Todos los españoles -incluidos los que están en primera línea de combate- se enteraron por televisión de que el Gobierno tiene un plan. O no se enteraron. Porque las explicaciones del presidente del Ejecutivo fueron tan teatrales como incongruentes. Después de la alegría inicial por la sorpresa de que algo se movía, solo han servido para generar, en el mejor de los casos, incertidumbre y desasosiego. Y en el más realista, rechazo y decepción.
Que la forma de comunicar no se sostiene ya había quedado claro desde las primeras comparecencias, con un tono paternalista que quiere ser empático y resulta ampuloso.

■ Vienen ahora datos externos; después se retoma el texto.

Lemma run_call_inv p free c :
  pool_inv p free [] → legal p c →
  wp (run_call c) (λ _ p', config p' = config p ∧ ∃ free', pool_inv p' free' []) p.
Proof.
  intros Hinv Hlegal. destruct c as [n|bs|bs|req blks nc nf bsz g|ids| |]; simpl in *.
  - unfold get_num_free_blocks in Hlegal. rewrite (qr_num _ free) in Hlegal by apply pw_queue, Hinv.
    eapply wp_mono; [by eapply get_new_blocks_ok|]. intros bs p' [-> Hs].
    split; [by eapply ps_config|]. eexists. eapply get_new_blocks_inv; [done|exact Hs|].
    intros r Hr. destruct (enable_caching p); [|done]. unfold unhash. by case_decide.
  - wp_prim. eapply wp_mono; [eapply touch_ok; [done|]|].
    + intros r Hr. rewrite Forall_forall in Hlegal. destruct (Hlegal r Hr); [left|by right].
      split; [done|apply not_elem_of_nil].
    + intros [] p' [? Hs]. wp_pool. split; [by eapply ps_config|by eexists].
  - wp_prim. eapply wp_mono; [eapply free_blocks_ok; [done|by apply Forall_forall]|].
    intros [] p' [? Hs]. wp_pool. split; [by eapply ps_config|by eexists].
  - destruct Hlegal as (? & ? & ? & ? & ? & Hc). wp_prim.
    eapply wp_mono; [eapply cache_full_blocks_ok; try done; [apply Hinv|by apply Forall_forall]|].
    intros [] p' Hs. wp_pool. split; [by eapply ps_config|]. exists free. by eapply pool_inv_hashes.
  - wp_prim. eapply wp_mono; [eapply evict_blocks_ok; [apply Hinv|done]|].
    intros [] p' Hs. wp_pool. split; [by eapply ps_config|]. exists free. by eapply pool_inv_hashes.
  - wp_prim. eapply wp_mono; [by eapply reset_prefix_cache_ok|]. intros b p' Hs. wp_pool.
    case_decide; destruct Hs as [_ Hs]; [|subst; split; [done|by exists free]].
    split; [by eapply ps_config|]. exists free. by eapply pool_inv_hashes.
  - wp_prim. unfold take_events. wp_prim. wp_prim.
    destruct (enable_kv_cache_events p); simpl; wp_pool; (split; [done|]); exists free; [|done].
    eapply pool_inv_hashes; [done|]. apply pool_step_then_events, pool_step_refl, Hinv.
Qed.

Lemma run_calls_inv cs : ∀ p free,
  pool_inv p free [] → legal_run cs p →
  wp (run_calls cs) (λ _ p', config p' = config p ∧ ∃ free', pool_inv p' free' []) p.
Proof.
  induction cs as [|c cs IH]; intros p free Hinv Hl; simpl in *.
  { wp_prim. split; [done|by exists free]. }
  destruct Hl as [Hc Hl]. pose proof (run_call_inv p free c Hinv Hc) as Hrun.
  apply wp_run in Hrun as (bs & p' & Hrun & Hcfg & free' & Hinv').
  rewrite Hrun in Hl. wp_prim. apply wp_run. exists bs, p'. split; [done|].
  eapply wp_mono; [by eapply IH|]. intros _ p2 [? ?]. split; [congruence|done].
Qed.
End PoolCalls.

(** ** Theorems *)

Section PoolTheorems.
Context {E : Env}.
Implicit Types (p : BlockPool) (r : ref) (free reserved bs : list ref).

(** C18: The pool is safe under every sequence of calls of [get_new_blocks], [touch],
    [free_blocks], [cache_full_blocks], [evict_blocks], [reset_prefix_cache] and
    [take_events] in which each call respects its contract, from the pool the
    constructor builds: no call raises; afterwards walking the links of the free
    queue lists exactly the blocks, but the null block, whose reference count is 0;
    and a block is filed under a key in the map of cached blocks exactly when that
    key is the block's hash. *)
Theorem pool_calls_safe n caching hbs events metrics p cs :
  pool_init n caching hbs events metrics = Ok p → legal_run cs p →
  ∃ p' free, run_calls cs p = (Ok tt, p') ∧
    get_all_free_blocks (S (length free)) (free_block_queue p') = Ok (Some free) ∧
    (∀ i, Blk i ∈ free ↔ (0 < i < Z.to_nat n)%nat ∧ rc p' (Blk i) = 0) ∧
    (∀ i key, Blk i ∈ entry_blocks (cached_block_hash_to_block p' !! key) ↔
       (0 < i < Z.to_nat n)%nat ∧ bhash p' (Blk i) = Some key).
Proof.
  intros Hinit Hl. destruct (decide (0 < n)) as [Hn|Hn].
  2: { unfold pool_init in Hinit. by rewrite (proj2 (Z.ltb_ge 0 n)) in Hinit by lia. }
  destruct (pool_init_ok n caching hbs events metrics Hn) as (p0 & Hp & Hinv & Hcfg & _).
  rewrite Hp in Hinit. injection Hinit as ->. pose proof (run_calls_inv cs p _ Hinv Hl) as Hrun.
  apply wp_run in Hrun as ([] & p' & Hrun & Hc & free & Hwf & Href).
  assert (nblocks p' = Z.to_nat n) as Hnb.
  { unfold nblocks, config in *. congruence. }
  exists p', free. split; [done|]. split; [|split].
  - apply get_all_free_blocks_rep; [by apply pw_queue|lia].
  - intros i. assert (valid p' (Blk i) ↔ (0 < i < Z.to_nat n)%nat) as Hv.
    { unfold valid. rewrite Hnb. naive_solver. }
    rewrite <- Hv. split.
    + intros Hi. pose proof (pw_free _ _ Hwf _ Hi). split; [done|].
      apply (ro_zero _ _ _ Href); [done|]. by left.
    + intros [Hi H0]. apply (ro_zero _ _ _ Href) in H0; [|done]. set_solver.
  - intros i key. destruct (pw_cache _ _ Hwf key) as [_ ->]. unfold valid. rewrite Hnb.
    naive_solver.
Qed.

(** C39: [get_new_blocks n] with enough free blocks returns the [n] blocks at the front
    of the free queue, in order; each of them then has exactly one reference and,
    when caching is enabled, is filed under no key any more; the rest of the queue
    and the counts and hashes of all other blocks are as before.  With too few free
    blocks it raises [ValueError] and changes nothing. *)
Theorem get_new_blocks_spec p free reserved n :
  pool_inv p free reserved →
  (len free < n → get_new_blocks n p = (Raise ValueError, p)) ∧
  (0 ≤ n ≤ len free → ∃ p', get_new_blocks n p = (Ok (take (Z.to_nat n) free), p') ∧
     pool_inv p' (drop (Z.to_nat n) free) reserved ∧
     (∀ r, r ∈ take (Z.to_nat n) free → rc p' r = 1 ∧
        (enable_caching p = true → ∀ key, r ∉ entry_blocks (cached_block_hash_to_block p' !! key))) ∧
     (∀ i, Blk i ∉ take (Z.to_nat n) free →
        rc p' (Blk i) = rc p (Blk i) ∧ bhash p' (Blk i) = bhash p (Blk i))).
Proof.
  intros Hinv. assert (Hnum : num_free_blocks (free_block_queue p) = len free)
    by apply qr_num, pw_queue, Hinv.
  split; intros Hn.
  { unfold get_new_blocks, get_num_free_blocks, mbind, M_bind, gets.
    by rewrite Hnum, (proj2 (Z.ltb_lt _ _)) by lia. }
  pose proof (get_new_blocks_ok p free reserved n Hinv Hn) as Hrun.
  apply wp_run in Hrun as (bs & p' & Hrun & -> & Hs). exists p'. split; [done|].
  assert (pool_inv p' (drop (Z.to_nat n) free) reserved) as Hinv'.
  { eapply get_new_blocks_inv; [done|exact Hs|]. intros r Hr.
    destruct (enable_caching p); [|done]. unfold unhash. by case_decide. }
  split; [done|]. destruct Hinv as [Hwf Href]. split.
  - intros r Hr. assert (r ∈ free) as Hf by by eapply elem_of_take_in.
    pose proof (pw_free _ _ Hwf _ Hf) as Hv. destruct (valid_Blk _ _ Hv) as [i ->].
    assert (NoDup (take (Z.to_nat n) free)) as Hnd.
    { eapply sublist_NoDup; [by eapply queue_rep_nodup, pw_queue|apply sublist_take]. }
    split.
    + rewrite (ps_rc _ _ _ _ _ Hs), occ_nodup by done.
      rewrite (proj2 (ro_zero _ _ _ Href _ Hv)) by by left. done.
    + intros Hcaching key Hin. apply (pw_cache _ _ (proj1 Hinv') key) in Hin as [_ Hin].
      rewrite (ps_hash _ _ _ _ _ Hs), Hcaching in Hin. unfold unhash in Hin.
      by rewrite decide_True in Hin.
  - intros i Hi. rewrite (ps_rc _ _ _ _ _ Hs), (ps_hash _ _ _ _ _ Hs).
    rewrite (proj1 (occ_not_elem _ _) Hi). split; [lia|].
    destruct (enable_caching p); [|done]. unfold unhash. by rewrite decide_False.
Qed.

Lemma get_cached_block_ok p free h gs :
  pool_wf p free →
  match get_cached_block p h gs with
  | Some bs => Forall2 (λ g r, valid p r ∧ bhash p r = Some (group_key h g)) gs bs
  | None => ∃ g, g ∈ gs ∧ ∀ r, valid p r → bhash p r ≠ Some (group_key h g)
  end.
Proof.
  intros Hwf. pose proof (λ r r', valid_id_inj p free r r' Hwf) as Hinj.
  pose proof (pw_cache _ _ Hwf) as Hc. unfold get_cached_block.
  destruct (mapM _ gs) as [bs|] eqn:Hm.
  - apply mapM_Some_1 in Hm. eapply Forall2_impl; [exact Hm|]. intros g r Hg.
    pose proof (get_one_block_ok _ _ _ Hinj _ (group_key h g) Hc) as Hok.
    by rewrite Hg in Hok.
  - apply mapM_None_1, Exists_exists in Hm as (g & Hg & Hnone). exists g. split; [done|].
    pose proof (get_one_block_ok _ _ _ Hinj _ (group_key h g) Hc) as Hok.
    by rewrite Hnone in Hok.
Qed.

(** A lookup in the prefix cache is exact: for a block hash and a list of groups,
    [get_cached_block] returns one block per group, each carrying that hash for that
    group, and returns nothing only if some group has no such block. *)
Theorem cached_lookup_exact p free h gs :
  pool_wf p free →
  match get_cached_block p h gs with
  | Some bs => Forall2 (λ g r, valid p r ∧ bhash p r = Some (group_key h g)) gs bs
  | None => ∃ g, g ∈ gs ∧ ∀ r, valid p r → bhash p r ≠ Some (group_key h g)
  end.
Proof. apply get_cached_block_ok. Qed.

Lemma num_free_bound p free : pool_wf p free → len free ≤ num_gpu_blocks p - 1.
Proof.
  intros Hwf. pose proof (pw_pos _ _ Hwf) as Hpos.
  assert (free ⊆+ Blk <$> seq 1 (nblocks p - 1)) as Hsub.
  { apply NoDup_submseteq; [by eapply queue_rep_nodup, pw_queue|].
    intros r (i & -> & Hi)%(pw_free _ _ Hwf). apply list_elem_of_fmap. exists i.
    split; [done|]. apply elem_of_seq. lia. }
  apply submseteq_length in Hsub. rewrite length_fmap, length_seq in Hsub.
  unfold len, nblocks in *. lia.
Qed.

(** The usage the pool reports is the fraction of its blocks, the null block not
    counted, that are not in the free queue, and lies between 0 and 1. *)
Theorem usage_is_a_fraction p free :
  pool_wf p free →
  (get_usage p == if decide (num_gpu_blocks p = 1%Z) then 0
                  else inject_Z (num_gpu_blocks p - 1 - len free) / inject_Z (num_gpu_blocks p - 1))%Q ∧
  (0 <= get_usage p <= 1)%Q.
Proof.
  intros Hwf. pose proof (num_free_bound _ _ Hwf) as Hle. pose proof (pw_pos _ _ Hwf) as Hpos.
  pose proof (len_nonneg free) as Hnn.
  unfold get_usage, get_num_free_blocks. rewrite (qr_num _ _ (pw_queue _ _ Hwf)).
  destruct (Z.eqb_spec (num_gpu_blocks p - 1) 0) as [H0|H0]; case_decide as Hd; try lia.
  { split; [done|split; done]. }
  assert (0 < inject_Z (num_gpu_blocks p - 1))%Q as Ht by (rewrite <- (Zlt_Qlt 0); lia).
  assert (~ inject_Z (num_gpu_blocks p - 1) == 0)%Q as Hne by (intros He; by rewrite He in Ht).
  assert (1 - inject_Z (len free) / inject_Z (num_gpu_blocks p - 1) ==
    inject_Z (num_gpu_blocks p - 1 - len free) / inject_Z (num_gpu_blocks p - 1))%Q as Heq.
  { unfold Z.sub at 2. rewrite inject_Z_plus, inject_Z_opp. field. done. }
  split; [done|]. rewrite Heq. split.
  - apply Qle_shift_div_l; [done|]. rewrite Qmult_0_l. change 0%Q with (inject_Z 0).
    rewrite <- Zle_Qle. lia.
  - apply Qle_shift_div_r; [done|]. rewrite Qmult_1_l, <- Zle_Qle. lia.
Qed.
End PoolTheorems.

(** ** Witnesses *)

Definition test_env : Env := {|
  sha256 := λ _, [];
  VLLM_KV_EVENTS_USE_INT_BLOCK_HASHES := false;
  time_ns := Z.of_nat;
  random := λ _, (1 # 2)%Q
|}.
#[local] Existing Instance test_env.

(** A request of two blocks of two tokens with hashes [[7]] and [[9]]. *)
Definition cached_request : Request :=
  set_block_hashes [[7]; [9]] (text_request "r" [1; 2; 3; 4] None None []).

(** Two blocks are taken, cached and freed; one is hit again. *)
Definition pool_example : list pool_call :=
  [GetNewBlocks 2; CacheFullBlocks cached_request [Blk 1; Blk 2] 0 2 2 0; FreeBlocks [Blk 2; Blk 1];
   Touch [Blk 1]; EvictBlocks [2]; GetNewBlocks 2; ResetPrefixCache; TakeEvents].

Definition pool4 : BlockPool :=
  match pool_init 4 true 2 true (Some (mkMetrics 1 ∅ [] 0 0)) with
  | Ok p => p
  | Raise _ => mkBlockPool 0 false 0 [] (mkQueue ∅ 0) ∅ FakeHead false [] None
  end.

Lemma pool4_inv : pool_inv pool4 [Blk 1; Blk 2; Blk 3] [].
Proof.
  destruct (pool_init_ok 4 true 2 true (Some (mkMetrics 1 ∅ [] 0 0)))
    as (p & Hp & Hinv & _); [lia|].
  unfold pool4. rewrite Hp. exact Hinv.
Qed.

Pero el martes empeoró, no ya por la forma de hacerlo, sino por el menosprecio a todos los que son parte activa en la solución. Ni siquiera fueron escuchados quienes tienen que gestionar en su territorio la sanidad y la economía, ni quienes tienen que votar en el Congreso algo tan grave como la continuación del estado de alarma.
Y así se han impuesto principios que nadie comparte, porque atentan contra la razón. El criterio provincial, por ejemplo -algo superado en la mentalidad española desde hace décadas-, ha resucitado con todas sus contradicciones. Ya no es solo que el vecino de Padrón (A Coruña) no pueda cruzar el puente que le une a Pontecesures (Pontevedra) aunque las dos provincias lleguen a estar al mismo tiempo en la fase 1. Es que después de dos meses de confinamiento se seguirá impidiendo el reencuentro familiar, con todo el dolor que está causando a millones de personas.
Pero si eso es una incongruencia que no se puede escudar en la contención «provincial» del virus, mucho más preocupante es la situación en que se deja a cuantas empresas y autónomos necesitan abrir sus puertas al público para trabajar. Ya han pasado el calvario de más de un mes sin actividad. Bastantes se han ido a la quiebra. ¿Y los que quedan? ¿Se arriesgan a hacer obras en medio de la incertidumbre para adaptarse a no se sabe qué ni tampoco cuándo? ¿Pueden sobrevivir sus negocios en estas condiciones? ¿Van a asumir más pérdidas y a endeudarse más? ¿Tienen algún motivo para confiar? No. Les puede suceder lo mismo que a los afectados por los ERTE, que esperan sin cobrar, a pesar de las buenas palabras de la ministra de Trabajo.
Nadie merece un Gobierno que se pliega a lobbies como el del fútbol y solo da palabras, demoras e imposiciones a todos los que dependen de su trabajo para vivir. Ni se entiende a una oposición que se limita a lamentarse de que no le escuchan. Ni se puede aceptar una sola prolongación más del estado de alarma cuando se abusa de él postergando derechos ciudadanos e imponiendo el trágala al resto de instituciones.
Con la excepción de los barones socialistas, que han enmudecido en sus confortables residencias -quizá porque tampoco se reconozcan en este PSOE dependiente del populismo-, miles de voces están advirtiendo de la deriva. Numerosas asociaciones profesionales y agentes sociales revelan su desacuerdo. Y todos los confinados han entendido algo entre tanta confusión: no es a la nueva normalidad adonde nos dirige este plan. Es al nuevo caos. Rectifíquenlo.